What you will do: Starting at the line that contains "as [[rc2 sh2] o2] eqn:El2." and stopping after the last line, set down the listing exactly as it is. Add nothing.

Record excerpts:
(** C11.  Beginning to write, whatever the other connections do: the function
    always returns; when it returns [SQLITE_OK] the connection holds the write
    lock and its snapshot is the current state of the log; otherwise it is not
    a writer, and after [SQLITE_BUSY_SNAPSHOT] it has released the lock. *)
Theorem begin_write_correct (holds : OS -> Z -> Prop) (s : World F OS) :
  (forall o sh sh' o', xShmLock o sh WAL_WRITE_LOCK 1 (Z.lor SQLITE_SHM_LOCK SQLITE_SHM_EXCLUSIVE)
                         = (SQLITE_OK, sh', o') -> holds o' WAL_WRITE_LOCK) ->
  (forall o sh r, xShmLock o sh WAL_WRITE_LOCK 1 (Z.lor SQLITE_SHM_UNLOCK SQLITE_SHM_EXCLUSIVE) = r ->
                    ~ holds r.2 WAL_WRITE_LOCK) ->
  writeLock (w_wal s) = false ->
  wp sqlite3WalBeginWriteTransaction (fun rc s' =>
    hdr (w_wal s') = hdr (w_wal s) /\ writeLock (w_wal s') = bool_decide (rc = SQLITE_OK) /\
    (rc = SQLITE_OK -> readOnly (w_wal s) = 0 /\ sh_hdr0 (w_sh s') = hdr (w_wal s) /\
       (exclusiveMode (w_wal s) = 0 -> holds (w_os s') WAL_WRITE_LOCK)) /\
    (rc = SQLITE_BUSY_SNAPSHOT -> exclusiveMode (w_wal s) = 0 -> readOnly (w_wal s) = 0 ->
       (xShmLock (w_os s) (w_sh s) WAL_WRITE_LOCK 1
          (Z.lor SQLITE_SHM_LOCK SQLITE_SHM_EXCLUSIVE)).1.1 = SQLITE_OK ->
       ~ holds (w_os s') WAL_WRITE_LOCK)) s.
Proof.
  intros Hexcl Hrel Hwl. unfold sqlite3WalBeginWriteTransaction, live_hdr, get_wal, get_hdr. wp_pure.
  destruct (Z.eqb_spec (readOnly (w_wal s)) 0) as [Hro|Hro]; cbn [negb]; wp_pure.
  2:{ split_and!; try done. }
  unfold walLockExclusive, walUnlockExclusive, get_wal. wp_pure.
  destruct (Z.eqb_spec (exclusiveMode (w_wal s)) 0) as [Hx|Hx]; cbn [negb]; wp_pure.
  - destruct (xShmLock (w_os s) (w_sh s) WAL_WRITE_LOCK 1
                (Z.lor SQLITE_SHM_LOCK SQLITE_SHM_EXCLUSIVE)) as [[rc sh1] o1] eqn:El.
    eapply run_wp; [unfold os_lock; rewrite El; reflexivity|]. wp_pure.
    destruct (Z.eqb_spec rc SQLITE_OK) as [->|Hne]; cbn [negb]; wp_pure; world_simpl.
    2:{ rewrite bool_decide_false by done. split_and!; done. }
    case_bool_decide as Hh; cbn [negb]; wp_pure.
    + split_and!; try done. intros _. split_and!; try done. intros _. by eapply Hexcl.
    + cbn [set_writeLock exclusiveMode]. rewrite Hx. cbn [Z.eqb negb]. wp_pure.
      destruct (xShmLock o1 sh1 WAL_WRITE_LOCK 1 (Z.lor SQLITE_SHM_UNLOCK SQLITE_SHM_EXCLUSIVE))
        as [[rc2 sh2] o2] eqn:El2.
      eapply run_wp; [unfold os_lock; cbn; rewrite El2; reflexivity|]. wp_pure.
      split_and!; try done. intros _ _ _ _. by apply (Hrel _ _ _ El2).
  - cbn [Z.eqb negb SQLITE_OK]. wp_pure. world_simpl.
    case_bool_decide as Hh; cbn [negb]; wp_pure.
    + split_and!; try done.
    + cbn [set_writeLock exclusiveMode]. rewrite (proj2 (Z.eqb_neq _ _) Hx). cbn [negb]. wp_pure.
      split_and!; try done.
Qed.
End begin.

Exercise result:
        as [[rc2 sh2] o2] eqn:El2.
      eapply run_wp; [unfold os_lock; cbn; rewrite El2; reflexivity|]. wp_pure.
      split_and!; try done. intros _ _ _ _. by apply (Hrel _ _ _ El2).
  - cbn [Z.eqb negb SQLITE_OK]. wp_pure. world_simpl.
    case_bool_decide as Hh; cbn [negb]; wp_pure.
    + split_and!; try done.
    + cbn [set_writeLock exclusiveMode]. rewrite (proj2 (Z.eqb_neq _ _) Hx). cbn [negb]. wp_pure.
      split_and!; try done.
Qed.
End begin.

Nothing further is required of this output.